I return to the corn portion of this blog, as my current job ends on May 13th, and I am now in very acute job-hunting mode. I have been at this current job since February of last year. I work in healthcare IT, and I get contacted by recruiters fairly often, including cold calls. I'm not too worried about my long term future, but I am taking the short term very seriously, and I am very eager to find an arrangement as soon as possible, be it temporary or permanent.
My remarkable Mastiff dog died eleven days ago, at the age of 9½. Those of you who know me know that I was absolutely devoted to him, and I am very heartbroken that he is gone. My dog, Hagrid, was a rescue. He was thrown out of his original home for showing signs of defensive aggression, where he was overprotective of the baby in the home. I found out the details when I adopted him. The family did not give him sufficient obedience training, and by the time he was a year old, he was very big (he was 205 lbs at death) and very headstrong and stubborn. They had a baby when he was a year old, and without external guidance, he took it upon himself to guard the baby at all costs. He would sleep outside the baby's door, with his nose jammed in the crack of the door so that he could smell her all night, with his paws pushed up against the inward-opening door to make sure that nobody got in. If anyone besides the parents walked down the corridor, he would bare his teeth and growl at them. There was one neighbor whom he never really liked, and after the baby was born, he would refuse to let the neighbor into the house. The family decided that he was excessively aggressive, and surrendered him to a Mastiff rescue. The dog was profoundly insulted and hurt to be rejected for doing what he thought was his job.
The woman who ran the Mastiff rescue was a 19 year old single mom with three kids, four cats, and eight Mastiffs running around a 30-acre farm in West Virginia. She had recently divorced, and had moved in with her father on his farm, and he had issued an ultimatum that she and the dogs had to leave. She was frantically placing all the dogs, except for my dog, whom she wanted to keep. She sent me his picture in case she had to give him up with the others, and I fell in love right away. It took me six weeks to convince her to give me the dog, and she ended up driving him to me in North Carolina herself. He was a year and a half old.
It took the dog, whom I renamed Hagrid, a while to realize that I was his forever owner and friend. I got him started on obedience training right away, and in three months, he received his Canine Good Citizen award from the American Kennel Club, and two months after that was a certified Therapy Dog through Therapy Dogs International. We worked with kids with Downs Syndrome, with emotionally disturbed girls at a residential facility, and we once worked with a severely burned child from the Shriners' Burn Hospital in Boston. I think he loved the Downs kids the best. Whenever he met a person with Downs Syndrome, his attitude would change and he would become very gentle and focused. He adored the kids he worked with, and I was very proud to show him off to others.
He followed me as I moved from North Carolina to Virginia, and from Virginia to Massachusetts, and we made friends wherever we went together. He was the big Totoro, the Chewbacca to my Han Solo, the Harvey to my Ellwood P. Dowd, the greatest wingman I've ever had. In North Carolina, you can go bar-hopping with your dog, and he was a regular at the Orange County Social Club in Carrboro. He was a big hit at the Grand Master's Fair in Charlton, MA, when I took him in 2009. When I moved in 2009, I deliberately moved to an apartment on the first floor, with only three front steps, as he was getting too old to climb several flights of stairs. Mastiffs live typically from six to eight years. Hagrid lived longer than I ever expected, and I was warned by other Mastiff owners that they decline very rapidly when it is their time to go. Hagrid fell apart over about a week, and had to be euthanized.

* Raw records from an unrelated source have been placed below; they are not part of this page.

(* ===== verification/Bytes.v ===== *)
(** * Bytes and byte order (src/utils.c)

    The memory representation of integers on the host, and the byte-order
    conversions of src/utils.c.  The host's own order is a parameter
    ([HostOrder]), so every lemma holds on both kinds of machine. *)

From S2P Require Import Prelude.

(** A byte of memory is a [Z] in [0, 256). *)
Definition is_byte (b : Z) : Prop := 0 <= b < 256.

(** The [n] low-order bytes of [z], least significant first. *)
Fixpoint le_bytes (n : nat) (z : Z) : list Z :=
  match n with
  | O => []
  | S n' => z mod 256 :: le_bytes n' (z / 256)
  end.

(** The number that a list of bytes denotes, least significant first. *)
Fixpoint le_val (l : list Z) : Z :=
  match l with
  | [] => 0
  | b :: l' => b + 256 * le_val l'
  end.

(** An [n]-byte integer with its bytes in the opposite order. *)
Definition bswap (n : nat) (z : Z) : Z := le_val (reverse (le_bytes n z)).

(** The order of the host that runs the program: true for big endian. *)
Class HostOrder := host_big : bool.

Section ByteOrder.
Context `{HostOrder}.

(** The bytes an [n]-byte integer occupies in memory, and the integer that a
    load reads back. *)
Definition native (n : nat) (z : Z) : list Z :=
  if host_big then reverse (le_bytes n z) else le_bytes n z.

Definition of_native (l : list Z) : Z :=
  if host_big then le_val (reverse l) else le_val l.

Definition cpu_to_be (n : nat) (z : Z) : Z :=
  if host_big then z else bswap n z.

Definition cpu_to_le (n : nat) (z : Z) : Z :=
  if host_big then bswap n z else z.

Definition mio_byteorder_cpu_to_be64 (cpu_64bits : Z) : Z := cpu_to_be 8 cpu_64bits.
Definition mio_byteorder_be64_to_cpu (big_endian_64bits : Z) : Z :=
  cpu_to_be 8 big_endian_64bits.
Definition mio_byteorder_cpu_to_le16 (cpu_16bits : Z) : Z := cpu_to_le 2 cpu_16bits.
Definition mio_byteorder_le16_to_cpu (le_16bits : Z) : Z := cpu_to_le 2 le_16bits.
Definition mio_byteorder_cpu_to_le32 (cpu_32bits : Z) : Z := cpu_to_le 4 cpu_32bits.
Definition mio_byteorder_le32_to_cpu (le_32bits : Z) : Z := cpu_to_le 4 le_32bits.
Definition mio_byteorder_cpu_to_le64 (cpu_64bits : Z) : Z := cpu_to_le 8 cpu_64bits.
Definition mio_byteorder_le64_to_cpu (le_64bits : Z) : Z := cpu_to_le 8 le_64bits.

End ByteOrder.

(** ** Splitting and combining *)

Lemma length_le_bytes n z : length (le_bytes n z) = n.
Proof. revert z; induction n; intros; simpl; auto. Qed.

Lemma le_bytes_byte n z : Forall is_byte (le_bytes n z).
Proof.
  revert z; induction n; intros; simpl; constructor; auto.
  unfold is_byte. apply Z.mod_pos_bound. lia.
Qed.

Lemma le_val_range l : Forall is_byte l → 0 <= le_val l < 256 ^ Z.of_nat (length l).
Proof.
  induction 1 as [|b l Hb Hl IH]; simpl le_val; simpl length; [lia|].
  rewrite Nat2Z.inj_succ, Z.pow_succ_r by lia. unfold is_byte in Hb. lia.
Qed.

Lemma le_val_le_bytes n z : le_val (le_bytes n z) = z mod 256 ^ Z.of_nat n.
Proof.
  revert z; induction n as [|n IH]; intros z.
  - simpl. by rewrite Z.mod_1_r.
  - simpl le_bytes. simpl le_val. rewrite IH, Nat2Z.inj_succ, Z.pow_succ_r by lia.
    by rewrite Z.rem_mul_r by lia.
Qed.

Lemma le_bytes_le_val l : Forall is_byte l → le_bytes (length l) (le_val l) = l.
Proof.
  induction 1 as [|b l Hb Hl IH]; simpl; [done|]. unfold is_byte in Hb.
  rewrite (Z.add_comm b), (Z.mul_comm 256). f_equal.
  - rewrite Z.add_comm, Z_mod_plus_full. by apply Z.mod_small.
  - rewrite Z.div_add_l, (Z.div_small b), Z.add_0_r by lia. done.
Qed.

Lemma le_bytes_mod n z : le_bytes n z = le_bytes n (z mod 256 ^ Z.of_nat n).
Proof.
  rewrite <- le_val_le_bytes. rewrite <- (length_le_bytes n z) at 2.
  by rewrite le_bytes_le_val by apply le_bytes_byte.
Qed.

Lemma le_bytes_small n z :
  0 <= z < 256 ^ Z.of_nat n → le_val (le_bytes n z) = z.
Proof. intros. rewrite le_val_le_bytes. by apply Z.mod_small. Qed.

(** Byte [i] of the little-endian split is bits [8 i .. 8 i + 7]. *)
Lemma le_bytes_lookup n z i :
  (i < n)%nat → le_bytes n z !! i = Some (z / 256 ^ Z.of_nat i mod 256).
Proof.
  revert z i; induction n as [|n IH]; intros z [|i] Hi; simpl; try lia.
  - by rewrite Z.div_1_r.
  - rewrite IH by lia. do 2 f_equal.
    rewrite Z.div_div by lia. f_equal.
    change (Z.pos (Pos.of_succ_nat i)) with (Z.of_nat (S i)).
    rewrite Nat2Z.inj_succ, Z.pow_succ_r; lia.
Qed.

(** ** Byte order *)

Lemma bswap_range n z : 0 <= bswap n z < 256 ^ Z.of_nat n.
Proof.
  unfold bswap.
  pose proof (le_val_range (reverse (le_bytes n z))) as Hr.
  rewrite length_reverse, length_le_bytes in Hr. apply Hr.
  apply Forall_reverse, le_bytes_byte.
Qed.

Lemma le_bytes_bswap n z : le_bytes n (bswap n z) = reverse (le_bytes n z).
Proof.
  unfold bswap. rewrite <- (length_le_bytes n z) at 1.
  rewrite <- length_reverse. apply le_bytes_le_val.
  apply Forall_reverse, le_bytes_byte.
Qed.

Lemma bswap_involutive n z : 0 <= z < 256 ^ Z.of_nat n → bswap n (bswap n z) = z.
Proof.
  intros Hz. unfold bswap at 1. rewrite le_bytes_bswap, reverse_involutive.
  by apply le_bytes_small.
Qed.

Section ByteOrderLemmas.
Context `{HostOrder}.

Lemma length_native n z : length (native n z) = n.
Proof.
  unfold native. destruct host_big; rewrite ?length_reverse; apply length_le_bytes.
Qed.

Lemma native_byte n z : Forall is_byte (native n z).
Proof.
  unfold native. destruct host_big; [apply Forall_reverse|]; apply le_bytes_byte.
Qed.

Lemma of_native_native n z :
  0 <= z < 256 ^ Z.of_nat n → of_native (native n z) = z.
Proof.
  intros Hz. unfold of_native, native. destruct host_big;
    rewrite ?reverse_involutive; by apply le_bytes_small.
Qed.

Lemma native_of_native l :
  Forall is_byte l → native (length l) (of_native l) = l.
Proof.
  intros Hl. unfold of_native, native. destruct host_big.
  - rewrite <- length_reverse at 1.
    rewrite le_bytes_le_val, reverse_involutive; [done|by apply Forall_reverse].
  - by apply le_bytes_le_val.
Qed.

Lemma of_native_range l :
  Forall is_byte l → 0 <= of_native l < 256 ^ Z.of_nat (length l).
Proof.
  intros Hl. unfold of_native. destruct host_big.
  - rewrite <- length_reverse. by apply le_val_range, Forall_reverse.
  - by apply le_val_range.
Qed.

(** In memory, a value converted to big (little) endian has its most (least)
    significant byte first whatever the host. *)
Lemma native_cpu_to_be n z : native n (cpu_to_be n z) = reverse (le_bytes n z).
Proof.
  unfold native, cpu_to_be. destruct host_big; [done|apply le_bytes_bswap].
Qed.

Lemma native_cpu_to_le n z : native n (cpu_to_le n z) = le_bytes n z.
Proof.
  unfold native, cpu_to_le. destruct host_big; [|done].
  by rewrite le_bytes_bswap, reverse_involutive.
Qed.

Lemma cpu_to_be_involutive n z :
  0 <= z < 256 ^ Z.of_nat n → cpu_to_be n (cpu_to_be n z) = z.
Proof. intros. unfold cpu_to_be. destruct host_big; [done|by apply bswap_involutive]. Qed.

Lemma cpu_to_le_involutive n z :
  0 <= z < 256 ^ Z.of_nat n → cpu_to_le n (cpu_to_le n z) = z.
Proof. intros. unfold cpu_to_le. destruct host_big; [by apply bswap_involutive|done]. Qed.

Lemma cpu_to_be_range n z :
  0 <= z < 256 ^ Z.of_nat n → 0 <= cpu_to_be n z < 256 ^ Z.of_nat n.
Proof. intros. unfold cpu_to_be. destruct host_big; [done|apply bswap_range]. Qed.

Lemma cpu_to_le_range n z :
  0 <= z < 256 ^ Z.of_nat n → 0 <= cpu_to_le n z < 256 ^ Z.of_nat n.
Proof. intros. unfold cpu_to_le. destruct host_big; [apply bswap_range|done]. Qed.

(** Loading a converted value and converting it back. *)
Lemma of_native_be n l :
  length l = n → Forall is_byte l →
  cpu_to_be n (of_native l) = le_val (reverse l).
Proof.
  intros <- Hl. unfold cpu_to_be, of_native. destruct host_big; [done|].
  unfold bswap. by rewrite le_bytes_le_val.
Qed.

Lemma of_native_le n l :
  length l = n → Forall is_byte l →
  cpu_to_le n (of_native l) = le_val l.
Proof.
  intros <- Hl. unfold cpu_to_le, of_native. destruct host_big; [|done].
  unfold bswap. rewrite <- length_reverse at 1.
  rewrite le_bytes_le_val, reverse_involutive; [done|by apply Forall_reverse].
Qed.
End ByteOrderLemmas.

(** ** Byte buffers *)

(** [n] bytes are read or written at [pos]; outside the buffer this is an error
    of the program. *)
Definition buf_get (buf : list Z) (pos n : nat) : outcome (list Z) :=
  if decide (pos + n <= length buf)%nat then Done (take n (drop pos buf)) else Fault OutOfBounds.

Definition buf_put (buf : list Z) (pos : nat) (bytes : list Z) : outcome (list Z) :=
  if decide (pos + length bytes <= length buf)%nat
  then Done (take pos buf ++ bytes ++ drop (pos + length bytes) buf)
  else Fault OutOfBounds.

Lemma buf_put_app pre old new post :
  length old = length new →
  buf_put (pre ++ old ++ post) (length pre) new = Done (pre ++ new ++ post).
Proof.
  intros Hlen. unfold buf_put. rewrite !length_app, decide_True by lia.
  rewrite take_app_length, drop_app, drop_ge by lia.
  replace (length pre + length new - length pre)%nat with (length new) by lia.
  rewrite <- Hlen, drop_app_length. done.
Qed.

Lemma buf_get_app pre bytes post :
  buf_get (pre ++ bytes ++ post) (length pre) (length bytes) = Done bytes.
Proof.
  unfold buf_get. rewrite !length_app, decide_True by lia.
  by rewrite drop_app_length, take_app_length.
Qed.

(** Writing at the end of what was written, in a zeroed buffer with [k] bytes
    left: it succeeds exactly when there is room. *)
Lemma buf_put_end out k bytes :
  buf_put (out ++ replicate k 0) (length out) bytes =
    if decide (length bytes <= k)%nat
    then Done ((out ++ bytes) ++ replicate (k - length bytes) 0) else Fault OutOfBounds.
Proof.
  unfold buf_put. rewrite length_app, length_replicate. repeat case_decide; try lia; [|done].
  rewrite take_app_length, drop_app_ge by lia.
  replace (length out + length bytes - length out)%nat with (length bytes) by lia.
  by rewrite drop_replicate, app_assoc.
Qed.

Section BufferInts.
Context `{HostOrder}.

Lemma buf_get_native w x pre post :
  buf_get (pre ++ native w x ++ post) (length pre) w = Done (native w x).
Proof. rewrite <- (buf_get_app pre _ post). by rewrite length_native. Qed.
End BufferInts.

#[export] Hint Resolve native_byte le_bytes_byte : cint.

It's strange watching my daily routines change as I no longer have to feed and water him, and walk him. I don't have to shut the door to my bedroom to keep him from climbing into my bed and trashing it with hair and drool. I don't have to shut the bathroom door to keep him from sleeping in the bathtub or drinking out of the toilet. I don't have to put chairs on the couch to keep him from sleeping on the couch. But I miss him terribly, and I probably will for a very long time.
Rest in peace, Hagrid. You were as good a dog as you could possibly be, and I am awed by your life of service and generosity. I never really deserved a dog as magnificent as you, and I did everything I could to make myself worthy of you, until your last breath.